**Exercise**
Find the lines below holding the word "take" and copy each of them.

── Records supplied

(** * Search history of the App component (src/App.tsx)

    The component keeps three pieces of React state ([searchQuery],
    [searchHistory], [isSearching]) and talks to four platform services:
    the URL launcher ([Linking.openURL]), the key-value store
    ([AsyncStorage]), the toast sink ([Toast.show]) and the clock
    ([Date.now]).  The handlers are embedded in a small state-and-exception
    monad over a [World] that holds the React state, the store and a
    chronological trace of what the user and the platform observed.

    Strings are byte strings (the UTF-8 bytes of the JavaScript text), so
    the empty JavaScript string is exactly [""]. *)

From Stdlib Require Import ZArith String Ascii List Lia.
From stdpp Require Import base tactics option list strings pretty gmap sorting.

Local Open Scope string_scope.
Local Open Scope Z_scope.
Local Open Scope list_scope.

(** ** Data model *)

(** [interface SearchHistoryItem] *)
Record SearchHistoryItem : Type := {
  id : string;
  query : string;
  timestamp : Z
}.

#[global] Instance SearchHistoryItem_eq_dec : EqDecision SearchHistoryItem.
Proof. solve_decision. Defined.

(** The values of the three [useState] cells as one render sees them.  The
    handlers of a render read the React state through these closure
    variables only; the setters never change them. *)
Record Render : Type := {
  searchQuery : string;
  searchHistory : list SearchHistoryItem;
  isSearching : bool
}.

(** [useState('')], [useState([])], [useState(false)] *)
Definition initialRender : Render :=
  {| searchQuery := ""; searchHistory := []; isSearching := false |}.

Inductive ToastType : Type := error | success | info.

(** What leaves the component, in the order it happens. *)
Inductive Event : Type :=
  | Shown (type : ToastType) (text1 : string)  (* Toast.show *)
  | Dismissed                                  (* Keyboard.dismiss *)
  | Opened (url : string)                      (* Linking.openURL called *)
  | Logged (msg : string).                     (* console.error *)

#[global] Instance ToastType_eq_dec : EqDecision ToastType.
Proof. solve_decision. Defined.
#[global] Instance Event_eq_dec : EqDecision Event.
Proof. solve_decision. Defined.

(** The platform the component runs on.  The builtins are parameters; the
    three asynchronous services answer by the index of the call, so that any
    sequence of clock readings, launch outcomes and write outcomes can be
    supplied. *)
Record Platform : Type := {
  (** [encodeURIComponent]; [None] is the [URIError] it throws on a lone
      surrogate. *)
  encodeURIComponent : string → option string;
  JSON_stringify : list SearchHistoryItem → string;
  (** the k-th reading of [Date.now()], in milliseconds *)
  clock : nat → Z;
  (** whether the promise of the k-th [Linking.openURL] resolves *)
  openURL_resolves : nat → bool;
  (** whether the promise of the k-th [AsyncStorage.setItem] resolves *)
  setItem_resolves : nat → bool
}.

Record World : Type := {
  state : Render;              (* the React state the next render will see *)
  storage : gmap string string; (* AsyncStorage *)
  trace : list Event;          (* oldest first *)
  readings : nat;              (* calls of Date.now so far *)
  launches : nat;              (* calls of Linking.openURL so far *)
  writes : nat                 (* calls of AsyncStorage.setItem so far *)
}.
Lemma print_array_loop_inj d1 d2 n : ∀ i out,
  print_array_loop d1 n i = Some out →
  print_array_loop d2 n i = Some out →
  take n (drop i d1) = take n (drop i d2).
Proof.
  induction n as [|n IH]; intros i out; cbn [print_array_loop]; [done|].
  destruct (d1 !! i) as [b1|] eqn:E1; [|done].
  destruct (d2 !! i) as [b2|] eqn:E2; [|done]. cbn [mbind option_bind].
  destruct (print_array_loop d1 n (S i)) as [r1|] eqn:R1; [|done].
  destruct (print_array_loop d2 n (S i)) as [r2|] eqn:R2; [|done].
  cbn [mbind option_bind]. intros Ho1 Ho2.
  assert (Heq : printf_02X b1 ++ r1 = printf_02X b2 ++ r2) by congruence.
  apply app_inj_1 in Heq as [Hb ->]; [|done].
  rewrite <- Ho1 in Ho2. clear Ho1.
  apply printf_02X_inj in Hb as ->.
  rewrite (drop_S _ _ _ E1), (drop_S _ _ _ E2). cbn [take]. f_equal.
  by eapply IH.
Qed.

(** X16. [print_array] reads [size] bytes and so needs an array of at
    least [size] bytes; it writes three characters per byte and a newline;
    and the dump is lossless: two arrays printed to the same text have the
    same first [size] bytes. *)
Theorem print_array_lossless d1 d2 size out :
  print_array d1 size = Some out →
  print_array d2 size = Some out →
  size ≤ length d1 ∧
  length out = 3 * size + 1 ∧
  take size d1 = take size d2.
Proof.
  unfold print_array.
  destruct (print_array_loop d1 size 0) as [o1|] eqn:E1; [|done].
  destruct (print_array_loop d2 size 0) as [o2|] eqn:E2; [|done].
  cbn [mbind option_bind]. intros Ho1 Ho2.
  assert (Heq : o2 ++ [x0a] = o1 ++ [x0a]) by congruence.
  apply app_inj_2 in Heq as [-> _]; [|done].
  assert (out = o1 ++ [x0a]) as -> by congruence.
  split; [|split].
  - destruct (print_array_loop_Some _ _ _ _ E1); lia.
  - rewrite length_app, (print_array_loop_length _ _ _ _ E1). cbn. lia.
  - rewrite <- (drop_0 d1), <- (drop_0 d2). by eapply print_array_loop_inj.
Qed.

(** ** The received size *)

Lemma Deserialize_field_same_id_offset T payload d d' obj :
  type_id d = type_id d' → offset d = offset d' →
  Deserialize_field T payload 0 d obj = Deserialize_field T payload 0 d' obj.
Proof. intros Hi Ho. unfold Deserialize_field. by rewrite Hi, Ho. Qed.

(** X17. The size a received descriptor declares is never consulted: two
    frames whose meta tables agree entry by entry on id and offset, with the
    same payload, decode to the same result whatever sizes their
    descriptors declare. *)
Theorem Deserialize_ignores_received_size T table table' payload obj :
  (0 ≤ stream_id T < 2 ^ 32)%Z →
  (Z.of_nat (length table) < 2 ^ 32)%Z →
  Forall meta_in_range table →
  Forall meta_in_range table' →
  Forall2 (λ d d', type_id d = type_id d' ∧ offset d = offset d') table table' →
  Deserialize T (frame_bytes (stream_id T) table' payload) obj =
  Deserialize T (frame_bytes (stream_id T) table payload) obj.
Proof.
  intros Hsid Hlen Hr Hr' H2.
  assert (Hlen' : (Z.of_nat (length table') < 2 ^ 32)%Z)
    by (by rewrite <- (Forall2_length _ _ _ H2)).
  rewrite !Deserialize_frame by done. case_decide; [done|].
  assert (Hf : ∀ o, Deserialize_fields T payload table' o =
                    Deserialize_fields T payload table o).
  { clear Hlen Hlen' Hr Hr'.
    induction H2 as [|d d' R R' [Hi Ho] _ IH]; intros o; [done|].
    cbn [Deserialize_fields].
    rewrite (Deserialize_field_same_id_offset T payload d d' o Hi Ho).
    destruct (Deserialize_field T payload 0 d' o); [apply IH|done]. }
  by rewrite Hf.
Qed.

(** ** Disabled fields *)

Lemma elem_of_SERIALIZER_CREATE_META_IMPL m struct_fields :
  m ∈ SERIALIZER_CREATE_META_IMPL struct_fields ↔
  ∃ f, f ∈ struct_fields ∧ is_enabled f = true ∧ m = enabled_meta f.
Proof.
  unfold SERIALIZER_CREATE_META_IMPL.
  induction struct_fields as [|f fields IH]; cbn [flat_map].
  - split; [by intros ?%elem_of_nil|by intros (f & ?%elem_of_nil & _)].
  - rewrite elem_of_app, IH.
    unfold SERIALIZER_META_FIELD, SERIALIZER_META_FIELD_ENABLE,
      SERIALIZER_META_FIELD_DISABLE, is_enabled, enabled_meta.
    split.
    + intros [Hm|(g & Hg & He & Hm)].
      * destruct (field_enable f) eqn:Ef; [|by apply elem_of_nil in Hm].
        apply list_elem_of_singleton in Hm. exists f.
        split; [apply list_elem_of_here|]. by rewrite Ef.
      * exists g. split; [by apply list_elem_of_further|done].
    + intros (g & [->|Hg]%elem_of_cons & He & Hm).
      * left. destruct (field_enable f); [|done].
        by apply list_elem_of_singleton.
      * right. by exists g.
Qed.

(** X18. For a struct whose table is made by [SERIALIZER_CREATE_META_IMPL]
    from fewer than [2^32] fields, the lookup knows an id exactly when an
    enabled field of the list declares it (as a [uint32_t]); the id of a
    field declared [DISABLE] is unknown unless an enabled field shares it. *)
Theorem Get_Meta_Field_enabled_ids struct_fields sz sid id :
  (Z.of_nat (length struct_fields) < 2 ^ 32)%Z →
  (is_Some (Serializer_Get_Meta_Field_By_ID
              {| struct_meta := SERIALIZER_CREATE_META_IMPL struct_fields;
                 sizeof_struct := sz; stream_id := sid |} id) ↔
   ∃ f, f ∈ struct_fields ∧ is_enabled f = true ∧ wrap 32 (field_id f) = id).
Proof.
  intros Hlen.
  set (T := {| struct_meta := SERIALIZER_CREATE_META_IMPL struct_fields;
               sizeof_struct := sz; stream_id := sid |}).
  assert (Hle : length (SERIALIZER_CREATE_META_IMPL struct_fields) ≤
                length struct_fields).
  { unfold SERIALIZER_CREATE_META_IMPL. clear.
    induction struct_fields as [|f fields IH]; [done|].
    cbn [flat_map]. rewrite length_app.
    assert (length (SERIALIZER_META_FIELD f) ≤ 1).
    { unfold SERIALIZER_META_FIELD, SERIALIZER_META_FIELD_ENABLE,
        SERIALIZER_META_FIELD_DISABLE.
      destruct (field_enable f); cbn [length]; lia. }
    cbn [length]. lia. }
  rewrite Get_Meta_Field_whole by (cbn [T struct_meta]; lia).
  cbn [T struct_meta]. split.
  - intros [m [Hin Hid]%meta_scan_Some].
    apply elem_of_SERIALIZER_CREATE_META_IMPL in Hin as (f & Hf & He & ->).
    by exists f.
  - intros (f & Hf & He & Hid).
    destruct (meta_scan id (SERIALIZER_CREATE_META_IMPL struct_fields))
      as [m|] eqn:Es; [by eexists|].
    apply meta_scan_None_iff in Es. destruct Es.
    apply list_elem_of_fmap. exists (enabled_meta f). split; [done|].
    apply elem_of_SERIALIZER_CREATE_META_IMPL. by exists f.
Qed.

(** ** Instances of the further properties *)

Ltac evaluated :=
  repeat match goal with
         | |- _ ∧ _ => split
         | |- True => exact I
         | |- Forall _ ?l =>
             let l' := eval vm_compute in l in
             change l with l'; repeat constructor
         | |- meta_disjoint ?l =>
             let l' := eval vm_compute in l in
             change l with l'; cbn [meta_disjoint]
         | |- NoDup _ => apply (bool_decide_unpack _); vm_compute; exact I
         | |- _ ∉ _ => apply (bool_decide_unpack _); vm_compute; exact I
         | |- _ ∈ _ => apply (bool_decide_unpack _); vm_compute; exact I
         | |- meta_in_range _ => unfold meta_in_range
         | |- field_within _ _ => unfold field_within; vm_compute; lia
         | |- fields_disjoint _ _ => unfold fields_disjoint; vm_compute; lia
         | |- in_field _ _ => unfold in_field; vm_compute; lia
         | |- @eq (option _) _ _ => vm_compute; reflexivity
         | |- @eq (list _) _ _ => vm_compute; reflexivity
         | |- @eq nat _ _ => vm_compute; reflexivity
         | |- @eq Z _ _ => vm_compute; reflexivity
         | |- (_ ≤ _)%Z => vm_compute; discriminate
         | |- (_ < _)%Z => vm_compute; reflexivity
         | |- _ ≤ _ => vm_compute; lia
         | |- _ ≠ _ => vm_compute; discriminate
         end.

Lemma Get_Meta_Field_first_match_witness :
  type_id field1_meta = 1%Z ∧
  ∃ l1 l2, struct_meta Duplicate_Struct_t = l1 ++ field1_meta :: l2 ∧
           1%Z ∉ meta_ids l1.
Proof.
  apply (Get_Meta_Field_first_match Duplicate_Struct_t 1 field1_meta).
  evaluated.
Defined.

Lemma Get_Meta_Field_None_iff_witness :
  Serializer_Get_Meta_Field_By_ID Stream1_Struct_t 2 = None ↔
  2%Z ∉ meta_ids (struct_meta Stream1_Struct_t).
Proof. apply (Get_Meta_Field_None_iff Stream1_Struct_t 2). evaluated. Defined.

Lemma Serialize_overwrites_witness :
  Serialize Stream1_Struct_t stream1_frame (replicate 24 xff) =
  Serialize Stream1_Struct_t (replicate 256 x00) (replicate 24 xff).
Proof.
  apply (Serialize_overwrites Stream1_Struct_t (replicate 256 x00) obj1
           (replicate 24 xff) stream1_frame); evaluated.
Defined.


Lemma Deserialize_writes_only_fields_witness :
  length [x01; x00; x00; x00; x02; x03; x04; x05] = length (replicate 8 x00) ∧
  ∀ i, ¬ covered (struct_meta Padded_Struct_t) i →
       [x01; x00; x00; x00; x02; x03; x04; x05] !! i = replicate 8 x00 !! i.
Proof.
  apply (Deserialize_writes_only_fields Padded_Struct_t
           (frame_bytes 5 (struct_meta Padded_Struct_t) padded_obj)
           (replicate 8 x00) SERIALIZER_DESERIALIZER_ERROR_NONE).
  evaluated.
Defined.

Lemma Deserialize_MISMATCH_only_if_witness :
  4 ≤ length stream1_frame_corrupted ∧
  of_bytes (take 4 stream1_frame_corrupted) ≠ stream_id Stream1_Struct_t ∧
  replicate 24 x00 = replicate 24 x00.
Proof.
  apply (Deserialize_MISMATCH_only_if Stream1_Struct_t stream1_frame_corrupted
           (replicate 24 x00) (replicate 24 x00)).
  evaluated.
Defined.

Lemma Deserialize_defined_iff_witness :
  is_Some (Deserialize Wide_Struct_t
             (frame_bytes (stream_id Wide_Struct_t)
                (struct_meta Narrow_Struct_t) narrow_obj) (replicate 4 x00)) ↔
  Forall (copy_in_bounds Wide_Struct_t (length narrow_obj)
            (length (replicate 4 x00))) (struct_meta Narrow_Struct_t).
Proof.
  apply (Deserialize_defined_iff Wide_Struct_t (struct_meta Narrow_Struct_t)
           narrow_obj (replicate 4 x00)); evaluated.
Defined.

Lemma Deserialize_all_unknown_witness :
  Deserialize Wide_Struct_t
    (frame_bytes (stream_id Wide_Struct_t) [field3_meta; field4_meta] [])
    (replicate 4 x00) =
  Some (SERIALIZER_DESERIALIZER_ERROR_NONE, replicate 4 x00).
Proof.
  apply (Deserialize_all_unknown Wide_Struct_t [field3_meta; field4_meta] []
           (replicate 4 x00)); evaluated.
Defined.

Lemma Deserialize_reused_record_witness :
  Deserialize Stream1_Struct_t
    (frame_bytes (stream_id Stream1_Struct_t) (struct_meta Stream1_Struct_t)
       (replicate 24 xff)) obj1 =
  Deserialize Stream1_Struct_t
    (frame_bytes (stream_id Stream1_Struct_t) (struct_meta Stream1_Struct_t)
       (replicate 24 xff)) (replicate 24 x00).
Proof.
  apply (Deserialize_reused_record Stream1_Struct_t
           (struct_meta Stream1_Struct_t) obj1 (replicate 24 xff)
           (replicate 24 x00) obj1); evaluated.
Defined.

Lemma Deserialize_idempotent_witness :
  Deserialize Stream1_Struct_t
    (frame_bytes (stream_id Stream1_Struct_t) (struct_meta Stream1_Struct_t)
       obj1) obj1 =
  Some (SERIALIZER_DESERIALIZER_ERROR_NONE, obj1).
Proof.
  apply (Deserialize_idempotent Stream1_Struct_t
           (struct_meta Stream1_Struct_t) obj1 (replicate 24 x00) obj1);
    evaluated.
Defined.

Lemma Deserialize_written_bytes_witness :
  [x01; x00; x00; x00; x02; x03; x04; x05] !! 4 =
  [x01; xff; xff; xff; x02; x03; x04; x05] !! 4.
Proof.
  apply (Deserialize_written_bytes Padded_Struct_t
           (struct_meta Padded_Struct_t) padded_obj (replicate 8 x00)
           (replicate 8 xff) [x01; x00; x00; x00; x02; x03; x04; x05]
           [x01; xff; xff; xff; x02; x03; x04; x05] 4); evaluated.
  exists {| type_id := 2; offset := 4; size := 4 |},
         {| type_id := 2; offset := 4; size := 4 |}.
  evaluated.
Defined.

────

**Answer to the exercise**
  take n (drop i d1) = take n (drop i d2).
  rewrite (drop_S _ _ _ E1), (drop_S _ _ _ E2). cbn [take]. f_equal.
  take size d1 = take size d2.
  of_bytes (take 4 stream1_frame_corrupted) ≠ stream_id Stream1_Struct_t ∧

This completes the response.